◆ **WHAT IS NEEDED**
Only one stretch of the records below should be repeated. It starts with the line containing "MsgLate 1 st)." and goes on through the line containing "Definition FH_MGMT_MAX_LINES : nat := 12.", exactly as written.

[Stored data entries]

(* ===== verification/OpraLine.v ===== *)
(** * OPRA lines
      ([src/feeds/opra/fast/common/fh_opra_lh.c], [fh_opra_lh.h],
      [fh_opra_stats.h])

    The lines A and B of a pair bring the same packets.  A pair has one
    [lh_ftline], with a window of the last sequence numbers, in which the
    packets that came before are recognised. *)
From S2P Require Import Prelude Mpool.

(** ** State *)

Definition WINSZ : Z := 512.
Definition WINSZ_MASK : Z := WINSZ - 1.

Definition OPRA_FTLINE_STATE_OK : Z := 1.
Definition OPRA_FTLINE_STATE_STALE : Z := 2.
Definition OPRA_FTLINE_EVENT_STATE : Z := 1.
Definition OPRA_FTLINE_EVENT_SN_RESET : Z := 2.
Definition OPRA_FTLINE_EVENT_SN_RESET_JUMP : Z := 3.

(** [fh_opra_line_stats_t] *)
Inductive opra_counter :=
  | PktRx | PktErrs | PktDups | PktLate | PktUntilReset | PktBadTimes | PktSeqJump | PktWrapNoreset
  | MsgRx | MsgLoss | MsgRecovered | MsgLate | LineBytes.
#[export] Instance opra_counter_eq : EqDecision opra_counter.
Proof. solve_decision. Defined.

Definition opra_stats : Type := opra_counter -> Z.
Definition bump (c : opra_counter) (n : Z) (s : opra_stats) : opra_stats :=
  fun c' => if decide (c = c') then u64 (s c + n) else s c'.

Record lh_ftline := MkFtLine {
  ftl_options : list Z;
  ftl_config : option Z;         (* ftl_config->oftl_index *)
  ftl_reset_sn : Z;
  ftl_seq_num : Z;
  ftl_missing : Z;
  ftl_window : list Z;
  ftl_state : Z;
  ftl_time : Z
}.

(** [l_ftline] and [l_peer] are indices into the tables. *)
Record lh_line := MkLine {
  l_index : Z;
  l_stats : opra_stats;
  l_ftline : nat;
  l_reset : Z;
  l_peer : option nat;
  l_tap : Z;
  l_seq_num : Z
}.

(** [line_table] and [ftline_table], and the state of the plugin. *)
Record opra_lines (W : Type) := MkLines {
  line_table : list lh_line;
  ftline_table : list lh_ftline;
  lines_world : W
}.
Arguments MkLines {W}.
Arguments line_table {W}.
Arguments ftline_table {W}.
Arguments lines_world {W}.

Definition set_ftl_seq_num sn (f : lh_ftline) : lh_ftline :=
  MkFtLine f.(ftl_options) f.(ftl_config) f.(ftl_reset_sn) sn f.(ftl_missing) f.(ftl_window) f.(ftl_state) f.(ftl_time).
Definition set_ftl_missing n (f : lh_ftline) : lh_ftline :=
  MkFtLine f.(ftl_options) f.(ftl_config) f.(ftl_reset_sn) f.(ftl_seq_num) n f.(ftl_window) f.(ftl_state) f.(ftl_time).
Definition set_ftl_window w (f : lh_ftline) : lh_ftline :=
  MkFtLine f.(ftl_options) f.(ftl_config) f.(ftl_reset_sn) f.(ftl_seq_num) f.(ftl_missing) w f.(ftl_state) f.(ftl_time).
Definition set_ftl_state s (f : lh_ftline) : lh_ftline :=
  MkFtLine f.(ftl_options) f.(ftl_config) f.(ftl_reset_sn) f.(ftl_seq_num) f.(ftl_missing) f.(ftl_window) s f.(ftl_time).
Definition set_ftl_time t (f : lh_ftline) : lh_ftline :=
  MkFtLine f.(ftl_options) f.(ftl_config) f.(ftl_reset_sn) f.(ftl_seq_num) f.(ftl_missing) f.(ftl_window) f.(ftl_state) t.
Definition set_ftl_options o (f : lh_ftline) : lh_ftline :=
  MkFtLine o f.(ftl_config) f.(ftl_reset_sn) f.(ftl_seq_num) f.(ftl_missing) f.(ftl_window) f.(ftl_state) f.(ftl_time).

Definition set_l_stats s (l : lh_line) : lh_line :=
  MkLine l.(l_index) s l.(l_ftline) l.(l_reset) l.(l_peer) l.(l_tap) l.(l_seq_num).
Definition set_l_reset r (l : lh_line) : lh_line :=
  MkLine l.(l_index) l.(l_stats) l.(l_ftline) r l.(l_peer) l.(l_tap) l.(l_seq_num).
Definition set_l_seq_num sn (l : lh_line) : lh_line :=
  MkLine l.(l_index) l.(l_stats) l.(l_ftline) l.(l_reset) l.(l_peer) l.(l_tap) sn.

(** [lh_win_init]: both loops. *)
Definition lh_win_init (base_sn : Z) : list Z :=
  let base_idx := Z.land base_sn WINSZ_MASK in
  let base_sn := u32 (base_sn - base_idx) in
  (fun i => if i <=? base_idx then u32 (base_sn + i) else u32 (base_sn + i - WINSZ)) <$> seqZ 0 WINSZ.

(** [fh_ftline_init] *)
Definition OPRA_CFG_MAX_FTLINES : nat := 48.
Definition ftline_init : lh_ftline := MkFtLine [] None 0 0 0 (lh_win_init 0) 0 0.
Definition fh_ftline_init : list lh_ftline := replicate OPRA_CFG_MAX_FTLINES ftline_init.

Section lines.
Context {W : Type}.
(** The hook [FH_PLUGIN_OPRA_FTLINE_EVENT]. *)
Context (opra_lh_ftline_notify : option (lh_ftline -> Z -> W -> W)).
(** [opra_cfg.ocfg_seq_jump_threshold], of 32 bits *)
Context (ocfg_seq_jump_threshold : Z).
Notation st_t := (opra_lines W).

Definition with_line (i : nat) (f : lh_line -> lh_line) (st : st_t) : st_t :=
  MkLines (alter f i st.(line_table)) st.(ftline_table) st.(lines_world).
Definition with_ftline (i : nat) (f : lh_ftline -> lh_ftline) (st : st_t) : st_t :=
  MkLines st.(line_table) (alter f i st.(ftline_table)) st.(lines_world).
Definition count (i : nat) (c : opra_counter) (n : Z) : st_t -> st_t :=
  with_line i (fun l => set_l_stats (bump c n l.(l_stats)) l).

Definition lh_ftline_notify (ftl : nat) (ftline_event : Z) (st : st_t) : st_t :=
  match opra_lh_ftline_notify, st.(ftline_table) !! ftl with
  | Some hook, Some f => MkLines st.(line_table) st.(ftline_table) (hook f ftline_event st.(lines_world))
  | _, _ => st
  end.

(** The line becomes stale, if it is not yet. *)
Definition make_stale (ftl : nat) (f : lh_ftline) (st : st_t) : st_t :=
  if negb (f.(ftl_state) =? OPRA_FTLINE_STATE_STALE) then
    lh_ftline_notify ftl OPRA_FTLINE_EVENT_STATE (with_ftline ftl (set_ftl_state OPRA_FTLINE_STATE_STALE) st)
  else st.

Definition lh_line_reset (i : nat) (reset_sn : Z) (st : st_t) : option st_t :=
  l ← st.(line_table) !! i;
  if negb (l.(l_reset) =? 0) then Some (with_line i (set_l_reset 0) st)
  else
    peer ← l.(l_peer);
    _ ← st.(line_table) !! peer;
    f ← st.(ftline_table) !! l.(l_ftline);
    let st := with_line peer (set_l_reset 1) st in
    let st := with_ftline l.(l_ftline) (fun f =>
      MkFtLine f.(ftl_options) f.(ftl_config) reset_sn reset_sn f.(ftl_missing) (lh_win_init reset_sn)
        f.(ftl_state) f.(ftl_time)) st in
    let st := with_line i (set_l_seq_num reset_sn) st in
    let st := if 0 <? f.(ftl_missing)
              then with_ftline l.(l_ftline) (set_ftl_missing 0) (make_stale l.(l_ftline) f st)
              else st in
    Some (with_ftline l.(l_ftline) (set_ftl_time 0) st).

(** One pass of the loop of [fh_opra_lh_win_update]: whether the message is
    dropped. *)
Definition win_step (i : nat) (msg_sn : Z) (st : st_t) : option (bool * st_t) :=
  l ← st.(line_table) !! i;
  let ftl := l.(l_ftline) in
  f ← st.(ftline_table) !! ftl;
  let idx := Z.to_nat (Z.land msg_sn WINSZ_MASK) in
  win_sn ← f.(ftl_window) !! idx;
  let '(drop, st) :=
    if msg_sn =? u32 (f.(ftl_seq_num) + 1) then (false, with_ftline ftl (set_ftl_seq_num msg_sn) st)
    else if msg_sn <=? f.(ftl_seq_num) then
      if win_sn =? msg_sn then (true, count i PktDups 1 st)
      else if msg_sn =? u32 (win_sn + WINSZ) then
        let st := count i MsgRecovered 1 st in
        (false, if 0 <? f.(ftl_missing) then with_ftline ftl (set_ftl_missing (f.(ftl_missing) - 1)) st else st)
      else (true, count i PktLate 1 st)
    else
      let st :=
        if negb (f.(ftl_seq_num) =? 0) then
          let gap := u32 (msg_sn - u32 (f.(ftl_seq_num) + 1)) in
          count i MsgLoss gap (with_ftline ftl (set_ftl_missing (u32 (f.(ftl_missing) + gap))) st)
        else st in
      (false, with_ftline ftl (set_ftl_seq_num msg_sn) st) in
  if negb drop then
    f ← st.(ftline_table) !! ftl;
    let st := if negb (msg_sn =? u32 (win_sn + WINSZ)) then make_stale ftl f st else st in
    Some (false, with_ftline ftl (fun f => set_ftl_window (<[idx := msg_sn]> f.(ftl_window)) f) st)
  else Some (true, st).

(** The loop, [n] messages to go; the result is [drop]. *)
Fixpoint win_loop (n : nat) (i : nat) (msg_sn : Z) (st : st_t) : option (bool * st_t) :=
  match n with
  | 0%nat => Some (false, st)
  | S n =>
      '(drop, st) ← win_step i msg_sn st;
      if drop : bool then Some (true, st) else win_loop n i (u32 (msg_sn + 1)) st
  end.

Definition fh_opra_lh_win_update (i : nat) (msg_sn num_msgs : Z) (st : st_t) : option (bool * st_t) :=
  win_loop (Z.to_nat num_msgs) i msg_sn st.

(** [fh_opra_lh_is_dup] from the test for a large jump on. *)
Definition is_dup_sequence (i : nat) (msg_sn num_msgs : Z) (st : st_t) : option (bool * st_t) :=
  l ← st.(line_table) !! i;
  st ← (if u32 (l.(l_seq_num) + ocfg_seq_jump_threshold) <=? msg_sn then
          st ← lh_line_reset i (u32 (msg_sn - 1)) st;
          Some (count i PktSeqJump 1 (lh_ftline_notify l.(l_ftline) OPRA_FTLINE_EVENT_SN_RESET_JUMP st))
        else Some st);
  l ← st.(line_table) !! i;
  let st := if l.(l_seq_num) <? msg_sn then with_line i (set_l_seq_num (u32 (msg_sn + (num_msgs - 1)))) st
            else st in
  if negb (l.(l_reset) =? 0) then Some (true, count i PktUntilReset 1 st)
  else fh_opra_lh_win_update i msg_sn (s32 num_msgs) st.

(** The first lines of [fh_opra_lh_is_dup]: the state and the time of the pair. *)
Definition is_dup_begin (ftl : nat) (f : lh_ftline) (msg_time : Z) (st : st_t) : st_t :=
  let st := if f.(ftl_state) =? 0 then make_stale ftl f st else st in
  if (f.(ftl_time) =? 0) || (f.(ftl_time) <? msg_time) then with_ftline ftl (set_ftl_time msg_time) st else st.

(** [fh_opra_lh_is_dup]: the characters are ['H'] with ['C'] (start of day),
    ['K'] (reset), ['A'] (start of test cycle), ['N'] (line integrity), and
    ['C'] (administrative). *)
Definition fh_opra_lh_is_dup (i : nat) (msg_cat msg_type msg_sn num_msgs msg_time : Z) (st : st_t)
    : option (bool * st_t) :=
  l ← st.(line_table) !! i;
  let ftl := l.(l_ftline) in
  f ← st.(ftline_table) !! ftl;
  let st := is_dup_begin ftl f msg_time st in
  if msg_cat =? 72 then
    if msg_type =? 67 then
      let st := lh_ftline_notify ftl OPRA_FTLINE_EVENT_STATE
                  (with_ftline ftl (set_ftl_state OPRA_FTLINE_STATE_OK) st) in
      st ← lh_line_reset i msg_sn st;
      Some (false, st)
    else if msg_type =? 75 then
      st ← lh_line_reset i msg_sn st;
      is_dup_sequence i msg_sn num_msgs (lh_ftline_notify ftl OPRA_FTLINE_EVENT_SN_RESET st)
    else if msg_type =? 65 then
      st ← lh_line_reset i msg_sn st;
      is_dup_sequence i msg_sn num_msgs st
    else if msg_type =? 78 then Some (false, st)
    else is_dup_sequence i msg_sn num_msgs st
  else if msg_cat =? 67 then Some (false, st)
  else is_dup_sequence i msg_sn num_msgs st.

(** [fh_opra_lh_late_opt], [fh_opra_lh_add_opt]: the option joins the pair of
    the line. *)
Definition fh_opra_lh_late_opt (l_index : nat) (st : st_t) : option st_t :=
  _ ← st.(line_table) !! l_index; Some (count l_index MsgLate 1 st).
Definition fh_opra_lh_add_opt (l_index : nat) (opt : Z) (st : st_t) : option (Z * st_t) :=
  l ← st.(line_table) !! l_index;
  f ← st.(ftline_table) !! l.(l_ftline);
  oftl_index ← f.(ftl_config);
  Some (oftl_index, with_ftline l.(l_ftline) (fun f => set_ftl_options (f.(ftl_options) ++ [opt]) f) st).

(** [fh_opra_lh_clr_stats] *)
Definition fh_opra_lh_clr_stats (st : st_t) : st_t :=
  MkLines (set_l_stats (fun _ => 0) <$> st.(line_table)) st.(ftline_table) st.(lines_world).

End lines.

(** ** Initialisation *)

Definition FH_MGMT_MAX_LINES : nat := 12.

(** [fh_opra_line_t], [fh_opra_ftline_t] *)
Record opra_line_cfg := MkLineCfg {
  ol_enable : Z; ol_side : Z; ol_port : Z; ol_mcaddr : Z; ol_ifname : string
}.
Record opra_ftline_cfg := MkFtLineCfg { oftl_index : Z; oftl_line_a : opra_line_cfg; oftl_line_b : opra_line_cfg }.

Section init.
(** What the system answers: whether the socket of a port is there, the
    address of an interface (0 if there is none), and whether the group is
    joined. *)
Context (fh_udp_open : Z -> Z) (fh_net_ifaddr : string -> Z) (fh_mcast_join : Z -> Z -> Z).

Definition no_stats : opra_stats := fun _ => 0.

(** [lh_line_init]: the status, the lines so far and the pairs. *)
Definition lh_line_init (oftl : opra_ftline_cfg) (ol : opra_line_cfg) (ftidx : nat)
    (lines : list lh_line) (ftls : list lh_ftline) : option (Z * list lh_line * list lh_ftline) :=
  ftl ← ftls !! ftidx;
  guard (ftl.(ftl_config) = None \/ ftl.(ftl_config) = Some oftl.(oftl_index));;
  let ftls := <[ftidx := MkFtLine ftl.(ftl_options) (Some oftl.(oftl_index)) ftl.(ftl_reset_sn) ftl.(ftl_seq_num)
                           ftl.(ftl_missing) ftl.(ftl_window) ftl.(ftl_state) ftl.(ftl_time)]> ftls in
  if ol.(ol_side) =? 0 then Some (FH_OK, lines, ftls)
  else
    let rc := fh_udp_open ol.(ol_port) in
    if negb (rc =? FH_OK) then Some (rc, lines, ftls)
    else
      let ifaddr := fh_net_ifaddr ol.(ol_ifname) in
      if ifaddr =? 0 then Some (FH_ERROR, lines, ftls)
      else
        let rc := fh_mcast_join ifaddr ol.(ol_mcaddr) in
        if negb (rc =? FH_OK) then Some (rc, lines, ftls)
        else
          guard (S (length lines) <= FH_MGMT_MAX_LINES)%nat;;
          Some (FH_OK, lines ++ [MkLine (Z.of_nat (length lines)) no_stats ftidx 0 None 0 0], ftls).

(** The loops over the lines A and the lines B, [side] the line of a pair. *)
Fixpoint init_lines (side : opra_ftline_cfg -> opra_line_cfg) (ftidx : nat) (cfgs : list opra_ftline_cfg)
    (lines : list lh_line) (ftls : list lh_ftline) : option (Z * list lh_line * list lh_ftline) :=
  match cfgs with
  | [] => Some (FH_OK, lines, ftls)
  | oftl :: cfgs =>
      if negb ((side oftl).(ol_enable) =? 0) then
        '(rc, lines, ftls) ← lh_line_init oftl (side oftl) ftidx lines ftls;
        if negb (rc =? FH_OK) then Some (rc, lines, ftls)
        else init_lines side (S ftidx) cfgs lines ftls
      else init_lines side (S ftidx) cfgs lines ftls
  end.

(** The loop that associates the lines: [n] is [num_ftlines]. *)
Definition associate (record_bytes : Z) (lines : list lh_line) : list lh_line :=
  let n := (length lines / 2)%nat in
  imap (fun i l =>
    if (i <? 2 * n)%nat then
      MkLine l.(l_index) l.(l_stats) l.(l_ftline) l.(l_reset) (Some (if (i <? n)%nat then n + i else i - n)%nat)
        (if record_bytes =? 0 then 0 else 1) l.(l_seq_num)
    else l) lines.

(** [fh_opra_lh_init], for the lines from [op_line_from] to [op_line_to]; the
    files of the tap are not modelled. *)
Definition fh_opra_lh_init {W : Type} (record_bytes : Z) (cfgs : list opra_ftline_cfg) (w : W) : option (Z * opra_lines W) :=
  '(rc, lines, ftls) ← init_lines oftl_line_a 0 cfgs [] fh_ftline_init;
  if negb (rc =? FH_OK) then Some (rc, MkLines lines ftls w)
  else
    '(rc, lines, ftls) ← init_lines oftl_line_b 0 cfgs lines ftls;
    if negb (rc =? FH_OK) then Some (rc, MkLines lines ftls w)
    else Some (FH_OK, MkLines (associate record_bytes lines) ftls w).

End init.

(** [fh_opra_lh_get_stats]: the place of line [i] of [line_count]. *)
Definition stats_index (line_count i : nat) : nat :=
  if (line_count / 2 <=? i)%nat then (2 * (i - line_count / 2) + 1)%nat else (i * 2)%nat.
Definition fh_opra_lh_get_stats {W : Type} (st : opra_lines W) (resp : list opra_stats) : list opra_stats :=
  let n := length st.(line_table) in
  foldl (fun r '(i, l) => <[stats_index n i := l.(l_stats)]> r) resp (imap pair st.(line_table)).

◆ **ANSWER TO THIS PROBLEM**
  _ ← st.(line_table) !! l_index; Some (count l_index MsgLate 1 st).
Definition fh_opra_lh_add_opt (l_index : nat) (opt : Z) (st : st_t) : option (Z * st_t) :=
  l ← st.(line_table) !! l_index;
  f ← st.(ftline_table) !! l.(l_ftline);
  oftl_index ← f.(ftl_config);
  Some (oftl_index, with_ftline l.(l_ftline) (fun f => set_ftl_options (f.(ftl_options) ++ [opt]) f) st).

(** [fh_opra_lh_clr_stats] *)
Definition fh_opra_lh_clr_stats (st : st_t) : st_t :=
  MkLines (set_l_stats (fun _ => 0) <$> st.(line_table)) st.(ftline_table) st.(lines_world).

End lines.

(** ** Initialisation *)

Definition FH_MGMT_MAX_LINES : nat := 12.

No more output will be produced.